During my attendance at the Harvard Macy Institute Health Care Education 2.0 course, I was surprised when we were asked to participate in a mindfulness exercise every morning. I must admit that I wasn’t comfortable with the idea of spending time focusing on my breathing when I could be utilizing that time to work or learn. As the course carried on, I began to realize how we, as professionals, can be so focused on outcomes that we lose track of the journey, and how it affects us.
While healthcare providers, with their rigorous selection process and training, are expected to be resilient under significant physical and emotional stress, the numbers say quite the opposite. Levels of burnout (exhaustion of physical or emotional strength and lack of motivation) among healthcare providers are increasing every year, and have reached nearly 60% in some disciplines. Rates of provider distress (burnout, anxiety, depression, and suicide) are higher than the general population. These numbers have implications beyond the affected healthcare provider, as studies have associated providers in distress with inferior quality of care, increased errors, decreased patient satisfaction, and even increased patient mortality.
One must wonder, what lead us here? Many of the factors contributing to healthcare provider distress – for example, increased workload, increased work inefficiency, and a lack of autonomy or meaning in work – are by-products of the modern healthcare work environment. For example, today’s providers spend up to half of their workday entering data into electronic health record systems, instead of interacting with patients. Another set of significant contributors relate to work-life balance. Many healthcare careers involve a substantial financial investment and unusual working hours, causing difficulty in keeping time aside for family and friends. In addition, maintaining a healthy diet and regular exercise can become a burden under these circumstances. Unfortunately, healthcare providers are often conditioned to be susceptible to burnout even before they begin medical practice. Dr. Mike Drummond describes the usual individual choosing a career in medicine as a workaholic perfectionist who seeks to be the superhero with all the answers. He explains that while providers are intentionally taught that the “patient comes first,” they are also unintentionally trained to “never show weakness.” These conditions, while helpful during medical training and practice, are a recipe for eventual distress.
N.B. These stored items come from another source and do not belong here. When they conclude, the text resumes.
(** Once a start has gone through, the database is bound to its master key: a later
    start goes through exactly when it has the same key, and in either case it
    changes nothing. *)
Theorem one_master_key db keys key (ids : IdSource) now nonce self :
  history db keys -> key ∈ keys ->
  exists r, verify_master_key sha256_hex scan now nonce self db = (db, r)
    /\ (r = Ok tt <-> v_master_key self = key).
Proof.
  intros Hh Hin. destruct (history_sealed _ _ Hh) as [[-> _]|[(id & row & k0 & Hs & H0 & Hkey) Huniq]].
  { by apply not_elem_of_nil in Hin. }
  rewrite (start_on_sealed ids _ _ _ _ _ _ Hs). eexists. split; [done |].
  rewrite (Huniq key k0) by done. destruct self as [k v]. simpl. rewrite <- (Hkey k v).
  by destruct (decide _).
Qed.
End History.

(** ** What a started service can rely on *)

Section Started.
Context (url_parse : string -> option Url) (hmac_sha256 : string -> string -> string).
Context `{Aead} (sha256_hex : string -> string).
Context (scan : gmap string SecretRow -> list (string * SecretRow)).

Lemma wire_services_ok config key s :
  wire_services hmac_sha256 config key = Ok s ->
  sv_vault s = EncryptedSqliteVault_new key
  /\ cf_connector_hmac_key (ac_st (sv_config s)) = None
  /\ (allows_write (write_mode (ac_st config)) = true ->
      exists k, sv_connector s = Some k /\ 32 <= String.length k /\ is_Some (cf_base_url (ac_st config))).
Proof.
  unfold wire_services. set (connector := c ← _; _). destruct (_ && _) eqn:Hw; [done |].
  intros [= <-]. simpl. split_and!; [done | done |]. intros Ha. rewrite Ha in Hw. simpl in Hw.
  apply bool_decide_eq_false in Hw. subst connector.
  destruct (cf_base_url (ac_st config)) as [u|]; simpl in *; [| done].
  unfold ConnectorClient_new in *. destruct (cf_connector_hmac_key (ac_st config)) as [k|]; [| done].
  destruct (Nat.ltb_spec (String.length (trim k)) 32); [done |]. eauto.
Qed.

(** A process that starts has a valid configuration, a master key that is in a private
    file and opened the database, and in a write mode a connector with a key of its
    own; a process with an invalid configuration leaves nothing behind. *)
Theorem started_service_is_sound (ids : IdSource) umask disk db_fate random now nonce config m m' r :
  String.length random = KEY_LEN ->
  bootstrap url_parse hmac_sha256 sha256_hex scan umask disk db_fate random now nonce config m = (m', r) ->
  match r with
  | Ok s => config_wf url_parse config
      /\ key_file (mc_key m') (v_master_key (sv_vault s))
      /\ (verify_master_key sha256_hex scan now nonce (sv_vault s) (mc_db m)).2 = Ok tt
      /\ (allows_write (write_mode (ac_st config)) = true ->
          exists k, sv_connector s = Some k /\ 32 <= String.length k /\ is_Some (cf_base_url (ac_st config)))
  | Err _ => is_ok (AppConfig_validate url_parse config) = false -> m' = m
  end.
Proof.
  intros Hl. unfold bootstrap. destruct (AppConfig_validate url_parse config) as [u|e] eqn:Hv; [| by intros [= <- <-]].
  destruct (negb (dk_parent disk)); [by intros [= <- <-] |].
  destruct db_fate as [e|]; [by intros [= <- <-] |]. simpl.
  destruct (load_or_create_key _ _ _ _ _ _) as [entry [key|e]] eqn:Hk; [| by intros [= <- <-]].
  destruct (verify_master_key _ _ _ _ _ _) as [db [[]|e]] eqn:Hm; [| by intros [= <- <-]].
  intros [= <- <-]. destruct (wire_services _ _ _) as [s|e] eqn:Hw; [| done].
  apply wire_services_ok in Hw as (Hvault & _ & Hconn). rewrite Hvault. simpl.
  split_and!; [by destruct u; apply validate_wf | | by rewrite Hm | done].
  by eapply (key_survives_restart _ _ _ _ (mc_key m) (mc_key m) _ _ 0 random).
Qed.
End Started.

(** ** The administrator's password *)

Lemma trim_end_bytes_split p s :
  exists tail, s = trim_end_bytes p s +:+ tail /\ Forall (λ a, p a = true) (String.list_ascii_of_string tail).
Proof.
  induction s as [|a s (tail & Hs & Hp)]; [by exists "" |]. simpl.
  destruct (trim_end_bytes p s) as [|b t] eqn:Ht.
  - destruct (p a) eqn:Ha.
    + exists (String a s). split; [done |]. simpl. constructor; [done |]. simpl in Hs. by rewrite Hs.
    + exists s. split; [done |]. simpl in Hs. by rewrite Hs.
  - exists tail. split; [by rewrite Hs at 1 | done].
Qed.

(** An accepted password has 12 to 1024 bytes and is the text of its source up to line
    ends at the end; a file it comes from is regular, small and nobody else's. *)
Theorem read_password_is_private disk path stdin e password :
  read_password disk path stdin e = Ok password ->
  12 <= String.length password <= 1024
  /\ exists bytes tail, bytes = password +:+ tail
    /\ Forall (λ a, is_line_end a = true) (String.list_ascii_of_string tail) /\ utf8_valid bytes = true
    /\ (path = Some "-" \/ exists mode, e = RegularFile mode bytes /\ shared_mode mode = false
                                        /\ String.length bytes <= 4096).
Proof.
  unfold read_password. destruct (password_bytes _ _ _ _) as [bytes|] eqn:Hb; [| done]. cbv beta iota zeta.
  destruct (_ && _) eqn:Hlen; [| done]. intros [= <-].
  apply andb_prop in Hlen as [H1%Nat.leb_le H2%Nat.leb_le]. split; [done |].
  destruct (trim_end_bytes_split is_line_end bytes) as (tail & Hs & Ht). exists bytes, tail.
  split; [done |]. split; [done |]. unfold password_bytes in Hb. destruct path as [path|]; [| done].
  case_bool_decide as Hp; [subst path |].
  - destruct (_ && _) eqn:Hu; [| done]. injection Hb as Hb. apply andb_prop in Hu as [_ Hu].
    rewrite Hb in Hu. auto.
  - destruct e as [| | |mode content]; try done. destruct (shared_mode mode) eqn:Hm; [done |].
    destruct (Nat.ltb_spec 4096 (String.length content)); [done |].
    destruct (_ && _) eqn:Hu; [| done]. injection Hb as ->. apply andb_prop in Hu as [_ Hu]. eauto 8.
Qed.

(** ** On concrete machines *)

Definition machine_db : DB := set_secrets ∅ demo_db.
Definition machine_config (mode : string) (key : option string) (base_url : option string) : AppConfig :=
  with_st {| cf_base_url := base_url; cf_handle := "default-user"; cf_host_header := None; cf_timeout_ms := 15000;
             cf_generate_hard_timeout_ms := 900000; cf_generate_idle_timeout_ms := 90000; cf_mode := mode;
             cf_connector_hmac_key := key |} sample_config.
Definition machine_random : string := "0123456789abcdef0123456789abcdef".
Definition other_key : string := "ffffffffffffffffffffffffffffffff".
Definition id_source (id : string) : IdSource := {| request_id := "req_1"; new_id := id |}.

Definition start_machine (config : AppConfig) (m : Machine) : Machine * AppResult Services :=
  @bootstrap sample_url_parse (λ k c, k +:+ c) toy_aead demo_sha map_to_list (id_source "sentinel") 18 good_disk None
    machine_random "2026-01-01T00:00:00Z" "nonce" config m.

Definition fresh_machine : Machine := MkMachine Absent false machine_db.
Definition read_only_config : AppConfig := machine_config "read_only" None (Some "https://st.example").

(** A service starts on an empty machine, and again; with another key in the file it
    does not. *)
Example machine_restarts :
  let '(m, r) := start_machine read_only_config fresh_machine in
  is_ok r = true /\ mc_key m = RegularFile 384 machine_random
  /\ start_machine read_only_config m = (m, r)
  /\ (start_machine read_only_config (MkMachine (RegularFile 384 other_key) true (mc_db m))).2 = Err verification_failed.
Proof. vm_compute. split_and!; reflexivity. Qed.

(** [validate] counts the bytes of the connector key before the blanks around it are
    removed, [ConnectorClient::new] after; and it does not ask a write mode for a
    base URL.  Such a configuration is refused only when the master key and the
    database have been created, although
    [docs/configuration-invariants.md] says that an invalid configuration must not
    create them. *)
Example late_refusal_leaves_a_key :
  let padded := machine_config "production_write" (Some ("0123456789abcdef0123456789abcde" +:+ " ")) (Some "https://st.example") in
  let nowhere := machine_config "production_write" (Some machine_random) None in
  (forall config, config ∈ [padded; nowhere] ->
     is_ok (AppConfig_validate sample_url_parse config) = true
     /\ (start_machine config fresh_machine).2 = Err write_not_ready
     /\ mc_key (start_machine config fresh_machine).1 = RegularFile 384 machine_random
     /\ mc_dirs (start_machine config fresh_machine).1 = true).
Proof.
  intros padded nowhere config [->|[->|[]%not_elem_of_nil]%elem_of_cons]%elem_of_cons;
    vm_compute; split_and!; reflexivity.
Qed.

Definition started_machine : Machine := (start_machine read_only_config fresh_machine).1.

Lemma one_master_key_witness :
  exists r, @verify_master_key toy_aead demo_sha map_to_list (id_source "x") "2026-01-02T00:00:00Z" "nonce2"
              (EncryptedSqliteVault_new other_key) (mc_db started_machine) = (mc_db started_machine, r) /\ r <> Ok tt.
Proof.
  destruct (one_master_key (HA := toy_aead) demo_sha map_to_list (λ m, reflexivity _) (mc_db started_machine)
              [machine_random] machine_random (id_source "x") "2026-01-02T00:00:00Z" "nonce2"
              (EncryptedSqliteVault_new other_key)) as (r & Hr & Hkey).
  - eapply (history_start _ _ machine_db [] (id_source "sentinel") "2026-01-01T00:00:00Z" "nonce"
              (EncryptedSqliteVault_new machine_random)); [apply history_install | vm_compute]; reflexivity.
  - by apply list_elem_of_here.
  - exists r. split; [exact Hr |]. intros Hok. apply Hkey in Hok. discriminate Hok.
Defined.

Lemma started_service_witness :
  exists m s, start_machine read_only_config fresh_machine = (m, Ok s)
    /\ config_wf sample_url_parse read_only_config /\ key_file (mc_key m) (v_master_key (sv_vault s)).
Proof.
  assert (Hok : is_ok (start_machine read_only_config fresh_machine).2 = true) by (vm_compute; reflexivity).
  destruct (start_machine read_only_config fresh_machine) as [m [s|error]] eqn:Hstart; [| discriminate Hok].
  exists m, s. split; [reflexivity |].
  destruct (started_service_is_sound sample_url_parse (λ k c, k +:+ c) (H := toy_aead) demo_sha map_to_list
              (id_source "sentinel") 18 good_disk None machine_random "2026-01-01T00:00:00Z" "nonce" read_only_config
              fresh_machine m (Ok s) eq_refl Hstart) as (Hconfig & Hkey & _).
  split; [exact Hconfig | exact Hkey].
Defined.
How can such a complex problem be addressed? Some key figures in the field suggest that healthcare provider distress cannot be managed without changes to the institutional environment. Others advocate engaging the providers on a personal level, increasing their resilience to distress through education. In reality, a one-sided approach is unlikely to be effective. The most resilient individuals can still experience distress under extreme circumstances, and the most thoughtful institutional efforts might not help individuals who can’t find balance in their personal lives.
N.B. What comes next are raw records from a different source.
(** No completion of [sq] holds [v] at (r, c). *)
Definition hopeless (N : Z) (sq : list (list Z)) (r c v : Z) : Prop :=
  forall sq', completes N sq sq' -> cell sq' r c <> v.

(** The values flagged off in a frame are hopeless at its next empty cell. *)
Definition flagsSound (N : Z) (F : Node) : Prop :=
  forall r c v,
    findNextEmptyCell F = (EXIT_SUCCESS, r, c) ->
    1 <= v <= N -> idx (moves F) (v - 1) 0 <> 1 ->
    hopeless N (square F) r c v.

(** Below the value a frame holds at its cursor, every value is hopeless
    there for the frame underneath. *)
Fixpoint choicesLeast (N : Z) (frames : list Node) : Prop :=
  match frames with
  | G :: fs =>
      match fs with
      | F :: _ =>
          (forall u, 1 <= u < cell (square G) (row G) (col G) ->
                     hopeless N (square F) (row G) (col G) u)
          /\ choicesLeast N fs
      | [] => True
      end
  | [] => True
  end.

(** What the search has established at the head of the loop. *)
Record Search (N : Z) (s : Locals) : Prop := {
  se_flags : Forall (flagsSound N) (top (l_stack s));
  se_least : choicesLeast N (top (l_stack s))
}.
Many corporations outside the healthcare industry have been actively investing in employee well-being initiatives, calling them “low-cost means to a happier, healthier, more present, more productive workforce.” Similar positive results have been observed in healthcare institutions implementing well-being programs, with returns on investment reaching up to 5:1. Communication between providers and institutional leadership with regards to persistent workplace stressors should be encouraged, as many of these stressors can be feasibly addressed. Education plays a pivotal role in fighting the wave of physician distress. Key authorities in the medical education field, such as the AAMC and ACGME, are actively advocating for learner well-being. Many academic institutes are implementing well-being curriculums as part of their educational efforts. Through role-modeling and mentorship, educators can lead the well-being movement by example. Providers need to be aware of potential contributors to their well-being or distress, and willing to take active steps to address these contributors. Even small efforts, such as a reflective journal, a 20-minute daily exercise, or good sleep hygiene can have significant effects on an individual’s well-being.
When healthcare providers arrive to work every day, they bring more than a capable mind and a skilled pair of hands. How we function as professionals is strongly affected by our environments at work and home. Healthcare institutions, educators, and providers need to invest in well-being efforts, as the benefits extend beyond the providers to the patients they serve.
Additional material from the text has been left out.